L'expérience suivante en 1822 utilise le contact et l'asphalte, ou bitume de Judée. Cette substance perd sa solubilité sous l'action du soleil. Donc une plaque de métal enduite de bitume est exposée plusieurs heures, puis rincée au solvant, puis rongée par l'acide aux endroits où le bitume est dissous. Le résultat est concluant et permet en particulier de créer des supports métalliques pour l'imprimerie. Niépce constate néanmoins que les dégradés ne sont pas satisfaisants. Des hachures peuvent rendre ce dégradé en imprimerie mais limite la source de l'image à des gravures, impossible d'avoir des sujets réels1.
Première gravure héliographique connue, obtenue par Niépce en 1825 avec le procédé de l'héliographie ; copie d'une gravure du xviie siècle montrant un homme menant un cheval.
Entre la fixation du négatif et la première photographie stable, de nombreux essais ont été nécessaires ; certains sont parvenus jusqu'à nous. Par exemple cette image datée de 1825 est la plus ancienne gravure héliographique connue2,3. Elle est une reproduction par Niépce d’une gravure hollandaise représentant un petit cheval. La vue de sa propriété de Saint-Loup-de-Varennes (Saône-et-Loire) est majoritairement reconnue comme la première photographie en raison de sa stabilité et parce qu'il s'agit de la première image connue prise d'après nature avec une chambre noire utilisée comme appareil photographique4 ; elle date de 1826. Niépce plaça une plaque d'étain recouverte de bitume dans une chambre noire, face à une fenêtre de sa propriété. Il l'exposa ainsi pendant huit heures. Cela forma une image floue – mais maintenant très connue – d'un bâtiment, d'un arbre et d'une grange.
Les dégradés et la précision que Niépce souhaite ne sont réellement satisfaisants qu'après un nouveau changement de support et d'activateur. En 1828, il utilise une plaque d'argent et de la vapeur d'iode, le résultat est enfin à la hauteur de ses espérances. Le temps d'exposition est toujours de plusieurs heures à plusieurs jours1.
Voulant affiner sa méthode, Niépce s'est associé, en 1829, à un entrepreneur dynamique nommé Louis Jacques Mandé Daguerre (1787-1851). À partir de 1829, Daguerre a commencé véritablement ses travaux en chimie en utilisant l'iode découverte par Bernard Courtois. Daguerre a accompli des progrès importants dans les années qui ont suivi la mort de Niépce, survenue en 1833. Les vapeurs d'iode sont utilisées comme agent sensibilisateur sur une plaque de cuivre recouverte d'une couche d'argent polie. La réaction entre l’iode et l’argent produit de l’iodure d’argent, une substance qui s'est révélée être plus sensible à la lumière que le bitume. Par hasard, il a découvert que si une plaque qui avait été exposée était traitée aux vapeurs de mercure, l'image latente apparaissait nettement.

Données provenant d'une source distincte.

(* ===== verification/LibcStr.v ===== *)
(** * The C library: what the string functions do

    [cstr m a s]: memory has the characters [s] from [a] on, and a zero behind them. *)

From Stdlib Require Import ZArith Lia.
From stdpp Require Import base list gmap numbers.
From S2P Require Import Prelude SfsData Libc.

Local Open Scope Z_scope.

Implicit Types (m : mem) (s t : list Z).

(** A character of a string *)
Definition is_char (c : Z) : Prop := 0 < c < 2 ^ 8.

Fixpoint cstr m (a : Z) s : Prop :=
  match s with
  | [] => m a = 0
  | c :: s => m a = c ∧ is_char c ∧ cstr m (a + 1) s
  end.

Notation len s := (Z.of_nat (length s)).

Lemma cstr_ext m m' a s :
  cstr m a s → (∀ x, a ≤ x ≤ a + len s → m' x = m x) → cstr m' a s.
Proof.
  revert a. induction s as [|c s IH]; intros a; cbn.
  - intros H He. rewrite He by lia. done.
  - intros (H & Hc & Hs) He. split; [rewrite He by lia; done|]. split; [done|]. apply IH; [done|]. intros x Hx. apply He. lia.
Qed.

(** The same string somewhere else *)
Lemma cstr_moved m m' a b s :
  cstr m a s → (∀ k, 0 ≤ k ≤ len s → m' (b + k) = m (a + k)) → cstr m' b s.
Proof.
  revert a b. induction s as [|c s IH]; intros a b; cbn.
  - intros H He. specialize (He 0). rewrite !Z.add_0_r in He. rewrite He by lia. done.
  - intros (H & Hc & Hs) He. pose proof (He 0 ltac:(lia)) as H0. rewrite !Z.add_0_r in H0. split; [by rewrite H0|]. split; [done|].
    apply (IH (a + 1)); [done|]. intros k Hk. rewrite <- !Z.add_assoc. apply He. lia.
Qed.

Lemma cstr_app m a s t : cstr m a (s ++ t) → Forall is_char s ∧ cstr m (a + len s) t.
Proof.
  revert a. induction s as [|c s IH]; intros a; cbn [app cstr length].
  - intros H. split; [apply list.Forall_nil; done|by rewrite Z.add_0_r].
  - intros (H & Hc & Hs). destruct (IH _ Hs) as [Hf Ht]. split; [by apply list.Forall_cons|].
    by replace (a + Z.of_nat (S (length s))) with (a + 1 + len s) by lia.
Qed.

Lemma cstr_lookup m a s (k : nat) c : cstr m a s → s !! k = Some c → m (a + Z.of_nat k) = c ∧ is_char c.
Proof.
  revert a k. induction s as [|d s IH]; intros a k; [done|]. intros (H & Hc & Hs). destruct k as [|k].
  - intros [= <-]. by rewrite Z.add_0_r.
  - intros Hk. destruct (IH (a + 1) k Hs Hk) as [Hm Hch].
    by replace (a + Z.of_nat (S k)) with (a + 1 + Z.of_nat k) by lia.
Qed.

Lemma cstr_end m a s : cstr m a s → m (a + len s) = 0.
Proof.
  intros H. rewrite <- (app_nil_r s) in H. by destruct (cstr_app _ _ _ _ H) as [_ ?].
Qed.

Lemma cstr_join m a s t :
  (∀ (k : nat) c, s !! k = Some c → m (a + Z.of_nat k) = c ∧ is_char c) → cstr m (a + len s) t → cstr m a (s ++ t).
Proof.
  revert a. induction s as [|c s IH]; intros a Hs Ht; cbn [app cstr length] in *.
  - by rewrite Z.add_0_r in Ht.
  - destruct (Hs 0%nat c eq_refl) as [Hc Hch]. rewrite Z.add_0_r in Hc. split; [done|]. split; [done|]. apply IH.
    + intros k d Hk. destruct (Hs (S k) d Hk). by replace (a + 1 + Z.of_nat k) with (a + Z.of_nat (S k)) by lia.
    + by replace (a + 1 + len s) with (a + Z.of_nat (S (length s))) by lia.
Qed.

(** A memory has one string at an address. *)
Lemma cstr_unique m a s t : cstr m a s → cstr m a t → s = t.
Proof.
  revert a t. induction s as [|c s IH]; intros a [|d t]; cbn; try done.
  - intros H (H' & Hd & _). unfold is_char in Hd. lia.
  - intros (H & Hc & _) H'. unfold is_char in Hc. lia.
  - intros (H & Hc & Hs) (H' & Hd & Ht). f_equal; [congruence|by apply (IH (a + 1))].
Qed.

Lemma is_char_ne c : is_char c → (c =? 0) = false.
Proof. unfold is_char. lia. Qed.

Lemma s8_inj c d : 0 ≤ c < 2 ^ 8 → 0 ≤ d < 2 ^ 8 → s8 c = s8 d → c = d.
Proof. unfold s8. intros. Z.div_mod_to_equations; lia. Qed.

Section spec.
Context (fuel : nat).

Lemma strlen_from_ok f a ret s m (Q : Z → mem → Prop) E :
  cstr m (a + ret) s → (length s < f)%nat → 0 ≤ ret → ret + len s < 2 ^ 32 →
  Q (ret + len s) m → wp safe (strlen_from f a ret) m Q E.
Proof.
  revert f ret. induction s as [|c s IH]; intros [|f] ret Hs Hf Hr Hl HQ; cbn in Hf; try lia; cbn [strlen_from]; unfold ldb; wp_steps.
  - cbn in Hs. rewrite Hs. cbn. wp_steps. by rewrite Z.add_0_r in HQ.
  - destruct Hs as (H & Hc & Hs). rewrite H, is_char_ne by done. cbn [length] in Hl, HQ. rewrite u32_small by lia.
    apply IH; [by rewrite Z.add_assoc|lia|lia|lia|]. by replace (ret + 1 + len s) with (ret + Z.of_nat (S (length s))) by lia.
Qed.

À partir de ce moment-là, le temps de pose se réduit considérablement. Plus tard, Daguerre se rend compte qu'en trempant la plaque dans une solution saline, il pouvait empêcher l'image de noircir avec le temps.
Arago présente la découverte à l'Académie des sciences en 1839 et Daguerre la commercialise sous le nom de « daguerréotype ». L'État français l'acquiert contre une rente viagère, puis en fait « don au monde ».
Cependant toutes ces images ne pouvaient être produites qu'en un seul exemplaire à la fois, leur qualité était aléatoire, et elles nécessitaient des temps d'exposition de plusieurs dizaines de minutes, ce qui rendait très difficile la réalisation de portraits.